## REQUIREMENT
Begin at the top of the records and copy each line exactly. The line containing "pynput), the [finally]" is the last one to include.

## DATA EXCERPTS
(** X10.  When the injector raises nothing but what the [except] clauses of
    [press_key] and [release_key] catch (instances of [Exception], under
    pynput), the [finally] block of [main] does its work however the event
    loop ends, by a [QUIT], by Ctrl+C while the loop is polling, or by any
    other exception raised by the poll: no key is held at the end and the
    last line printed is "Joystick listener stopped.".  After a [QUIT] or
    such a Ctrl+C, which line 235 catches, [main] returns. *)
Theorem main_shuts_down_clean set_order batches ending :
  contained →
  (∀ X, set_order X ≡ₚ elements X) →
  let w' := after (main set_order batches ending) initial_world in
  pressed_keys w' = ∅ ∧
  last (stdout w') = Some "Joystick listener stopped." ∧
  (existsb (existsb is_quit) batches = true ∨
   isinstance_KeyboardInterrupt ending = true →
   returns (main set_order batches ending) initial_world).
Proof.
  intros Hc Horder.
  set (w0 := mkWorld ∅ [] ["Starting joystick listener...";
    "Move your joystick/use buttons to control the game.";
    "Press Ctrl+C to stop." +:+ newline]).
  unfold returns, after.
  change (main set_order batches ending initial_world)
    with (try_finally
            (try_except isinstance_KeyboardInterrupt
               (poll_loop batches ending)
               (λ _, print (newline +:+ "Stopping...")))
            (drain set_order;; print "Joystick listener stopped.") w0).
  pose proof (poll_loop_never_adds_enter batches ending w0) as Hinv.
  pose proof (poll_loop_outcome batches ending w0 Hc) as Hend.
  unfold after, try_finally, try_except in *.
  destruct (poll_loop batches ending w0) as [r w1]. simpl in Hinv, Hend.
  specialize (Hinv (not_elem_of_empty "enter")).
  destruct r as [[]|e].
  - destruct (shutdown_cleanup set_order w1 Hc Horder Hinv)
      as (w2 & -> & Hset & Hlast).
    split; [exact Hset|]. split; [exact Hlast|]. intros _. by exists tt.
  - destruct Hend as [Hend|[Hend Hquit]]; [done|].
    injection Hend as ->.
    destruct (isinstance_KeyboardInterrupt ending) eqn:Hclass.
    + change (print (newline +:+ "Stopping...") w1)
        with (Returned tt,
              mkWorld (pressed_keys w1) (injected w1)
                (stdout w1 ++ [newline +:+ "Stopping..."])).
      cbv beta iota.
      destruct (shutdown_cleanup set_order
                  (mkWorld (pressed_keys w1) (injected w1)
                     (stdout w1 ++ [newline +:+ "Stopping..."]))
                  Hc Horder Hinv) as (w2 & -> & Hset & Hlast).
      split; [exact Hset|]. split; [exact Hlast|]. intros _. by exists tt.
    + destruct (shutdown_cleanup set_order w1 Hc Horder Hinv)
        as (w2 & -> & Hset & Hlast).
      split; [exact Hset|]. split; [exact Hlast|].
      intros [Hq|Hk]; [by rewrite Hquit in Hq|done].
Qed.

Lemma press_key_quiet k :
  (∀ history c, injector history c = None) →
  steps (λ w w', stdout w' = stdout w) (press_key k).
Proof.
  intros Hnone w. run_py.
  repeat (case_decide; simpl; try done).
  all: case USE_PYNPUT; simpl; by rewrite Hnone.
Qed.

Lemma release_key_quiet k :
  (∀ history c, injector history c = None) →
  steps (λ w w', stdout w' = stdout w) (release_key k).
Proof.
  intros Hnone w. run_py.
  repeat (case_decide; simpl; try done).
  all: case USE_PYNPUT; simpl; by rewrite Hnone.
Qed.

(** X12.  The translators print nothing of their own: when no injector call
    raises, a run of events leaves the output as it was. *)
Theorem process_events_quiet events w :
  (∀ history c, injector history c = None) →
  stdout (after (process_events events) w) = stdout w.
Proof.
  intros Hnone.
  assert (HR : PreOrder (λ w w' : World, stdout w' = stdout w)).
  { split; [done|]. intros w1 w2 w3 H12 H23. by rewrite H23. }
  apply (@process_events_steps _ HR ["w"; "s"; "a"; "d"; "enter"]); [| |done].
  - intros k _. by apply press_key_quiet.
  - intros k _. by apply release_key_quiet.
Qed.

(** ** The key set as a function of the events *)

Lemma pressed_after_press_release a b w :
  a ≠ "enter" → b ≠ "enter" →
  returns (press_key a;; release_key b) w →
  pressed_keys (after (press_key a;; release_key b) w) =
  ({[a]} ∪ pressed_keys w) ∖ {[b]}.
Proof.
  intros Ha Hb Hret. apply returns_seq in Hret as [H1 H2].
  rewrite after_seq by done.
  by rewrite pressed_after_release, pressed_after_press, !decide_False.
Qed.
(** An input that the pattern matches has the lexical form. *)
Lemma xmlDateTimeRe_inv (s : string) :
  FindStringSubmatch xmlDateTimeRe s <> [] -> lexicalForm s.
Proof.
  unfold lexicalForm.
  intros H. unfold FindStringSubmatch in H.
  destruct (search (len s) xmlDateTimeRe s 0) as [m|] eqn:E; [clear H | congruence].
  destruct (search_sound _ _ _ _ _ E) as (i' & B & R).
  destruct (run_sound _ _ _ _ _ _ _ R (restAt_drop s i' ltac:(lia)))
    as (x & rest' & cs' & Ex & M & _).
  unfold xmlDateTimeRe in M. cbn [cats matches] in M.
  destruct M as (b & r0 & Ex0 & (Eb & Ei) & y & r1 & Er0 & (sg & yf & Ey & Hsg & Hyf)
                 & l1 & r2 & Er1 & El1 & mof & r3 & Er2 & Hmo
                 & l2 & r4 & Er3 & El2 & df & r5 & Er4 & Hd
                 & l3 & r6 & Er5 & El3 & hf & r7 & Er6 & Hh
                 & l4 & r8 & Er7 & El4 & mif & r9 & Er8 & Hmi
                 & l5 & r10 & Er9 & El5 & sf & r11 & Er10 & Hs
                 & frac & r12 & Er11 & Hfrac & tz & e & Er12 & Htz & Ee & Hend).
  apply (iterM_digits s) in Hyf, Hmo, Hd, Hh, Hmi, Hs.
  subst i' b e l1 l2 l3 l4 l5. cbn [drop] in Ex.
  assert (Hfrac' : exists ds, lexicalFraction frac ds).
  { destruct Hfrac as [(p & ds & -> & -> & n & Hds) | ->].
    - exists ds. right. destruct (iterM_digits s _ _ _ Hds) as [D L].
      repeat split; [exact D | destruct ds; [discriminate L | discriminate]].
    - exists "". left. auto. }
  destruct Hfrac' as (ds & Hlex).
  assert (Htz' : tz = "" \/ tz = "Z"
                 \/ exists sg hh mm,
                      (sg = "+"%char \/ sg = "-"%char)
                      /\ digitField 2 hh = true /\ digitField 2 mm = true
                      /\ tz = String sg (hh ++ ":" ++ mm)).
  { destruct Htz as [[(a & c & -> & (g & hh & -> & (c0 & Hc0 & ->) & Hhh)
                       & l & mm & -> & -> & Hmm) | ->] | ->]; [|auto|auto].
    right; right. exists c0, hh, mm.
    apply (iterM_digitField s) in Hhh, Hmm.
    split; [|split; [exact Hhh|split; [exact Hmm|]]].
    - cbn [inCutset] in Hc0.
      destruct (Ascii.eqb_spec c0 "+"); [left; assumption|].
      destruct (Ascii.eqb_spec c0 "-"); [right; assumption|]. discriminate Hc0.
    - cbn [append]. rewrite ?append_assoc'. reflexivity. }
  assert (Erest : rest' = "").
  { apply (f_equal len) in Ex. subst x r0 r1 r2 r3 r4 r5 r6 r7 r8 r9 r10 r11 r12 y.
    repeat rewrite len_append in *. cbn [len String.length] in *.
    destruct rest'; [reflexivity|]. cbn [len String.length] in Ex. lia. }
  subst rest'. rewrite append_empty_r in Ex.
  exists (match sg with EmptyString => false | _ => true end),
    yf, mof, df, hf, mif, sf, frac, ds, tz.
  split.
  { subst r0 r1 r2 r3 r4 r5 r6 r7 r8 r9 r10 r11 r12 y. rewrite Ex, Ex0.
    destruct Hsg as [-> | ->]; cbn [append];
      repeat (progress (repeat rewrite append_assoc'; cbn [append]));
      rewrite ?append_empty_r; reflexivity. }
  unfold digitField.
  destruct Hyf as [-> ->], Hmo as [-> ->], Hd as [-> ->], Hh as [-> ->],
           Hmi as [-> ->], Hs as [-> ->].
  repeat split; auto.
Qed.

(** What the fraction decoder accepts when it is given digits only. *)
Lemma parseFractionalSecond_digits_ok (ds r : string) (n : Z) :
  allDigits ds = true -> parseFractionalSecond ds = Ok (n, r) ->
  (1 <= len ds <= 9)%nat /\ lastByte ds <> Some "0"%char
  /\ n = digitsValue ds * 10 ^ (9 - Z.of_nat (len ds)).
Proof.
  intros Hd P.
  destruct (parseFractionalSecond_inv _ _ _ P)
    as (ds0 & E & D0 & L0 & Last0 & Sr & En & _).
  assert (r = "").
  { rewrite E, allDigits_append in Hd. apply andb_prop in Hd. destruct Hd as [_ Hd].
    destruct r as [|c r]; [reflexivity|]. simpl in Hd, Sr.
    apply andb_prop in Hd. destruct Hd; congruence. }
  subst r. rewrite append_empty_r in E. subst ds0. auto.
Qed.

Lemma ParseRe_inv (s : string) (t : Time) : ParseRe s = Ok t -> acceptedRe s t.
Proof.
  intros P.
  assert (Hm : FindStringSubmatch xmlDateTimeRe s <> []).
  { intros E. unfold ParseRe in P. rewrite E in P. discriminate P. }
  destruct (xmlDateTimeRe_inv s Hm)
    as (neg & yf & mof & df & hf & mif & sf & frac & ds & tz & -> & Fy & Fmo & Fd
        & Fh & Fmi & Fs & Hlex & Hz).
  assert (Hns : forall (k : Z -> result Time),
             (ns <- (if nonEmpty ds then '(n, _) <- parseFractionalSecond ds ;; Ok n
                     else Ok 0) ;; k ns) = Ok t ->
             exists ns, k ns = Ok t
               /\ ((frac = "" /\ ns = 0)
                   \/ exists ds, frac = "." ++ ds /\ allDigits ds = true
                        /\ (1 <= len ds <= 9)%nat /\ lastByte ds <> Some "0"%char
                        /\ ns = digitsValue ds * 10 ^ (9 - Z.of_nat (len ds)))).
  { intros k Hk. destruct Hlex as [[-> ->] | (-> & Dds & Nds)].
    - exists 0. split; [exact Hk | left; auto].
    - replace (nonEmpty ds) with true in Hk by (destruct ds; [congruence | reflexivity]).
      destruct (parseFractionalSecond ds) as [[n r]|e|p] eqn:Pf; try discriminate Hk.
      exists n. split; [exact Hk|]. right. exists ds.
      destruct (parseFractionalSecond_digits_ok ds r n Dds Pf) as (L & Last & En). auto. }
  destruct Hz as [Hz | [Hz | (sg & hh & mm & Hsg & Fhh & Fmm & ->)]].
  - rewrite (ParseRe_lexical_utc neg yf mof df hf mif sf frac ds tz) in P
      by (assumption || auto).
    destruct (Hns _ P) as (ns & Hk & Hf).
    exists neg, yf, mof, df, hf, mif, sf, frac, tz, ns, UTC.
    repeat (split; [first [reflexivity | assumption]|]).
    split; [left; auto | congruence].
  - rewrite (ParseRe_lexical_utc neg yf mof df hf mif sf frac ds tz) in P
      by (assumption || auto).
    destruct (Hns _ P) as (ns & Hk & Hf).
    exists neg, yf, mof, df, hf, mif, sf, frac, tz, ns, UTC.
    repeat (split; [first [reflexivity | assumption]|]).
    split; [left; auto | congruence].
  - rewrite (ParseRe_lexical_zone neg yf mof df hf mif sf frac ds sg hh mm) in P
      by assumption.
    destruct (Hns _ P) as (ns & Hk & Hf). cbv zeta in Hk.
    destruct ((if Ascii.eqb sg "-" then - digitsValue hh else digitsValue hh) >? 14)
      eqn:E14; [discriminate Hk|].
    eexists neg, yf, mof, df, hf, mif, sf, frac, _, ns, _.
    repeat (split; [first [reflexivity | assumption]|]).
    split; [|symmetry; injection Hk as Hk; exact Hk].
    right. exists sg, hh, mm.
    repeat (split; [first [reflexivity | assumption]|]).
    split; [|reflexivity].
    intros ->. cbn [Ascii.eqb Bool.eqb] in E14.
    rewrite Z.gtb_ltb in E14. apply Z.ltb_ge in E14. exact E14.
Qed.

## OUTPUT FOR THIS TASK
(** X10.  When the injector raises nothing but what the [except] clauses of
    [press_key] and [release_key] catch (instances of [Exception], under
    pynput), the [finally] block of [main] does its work however the event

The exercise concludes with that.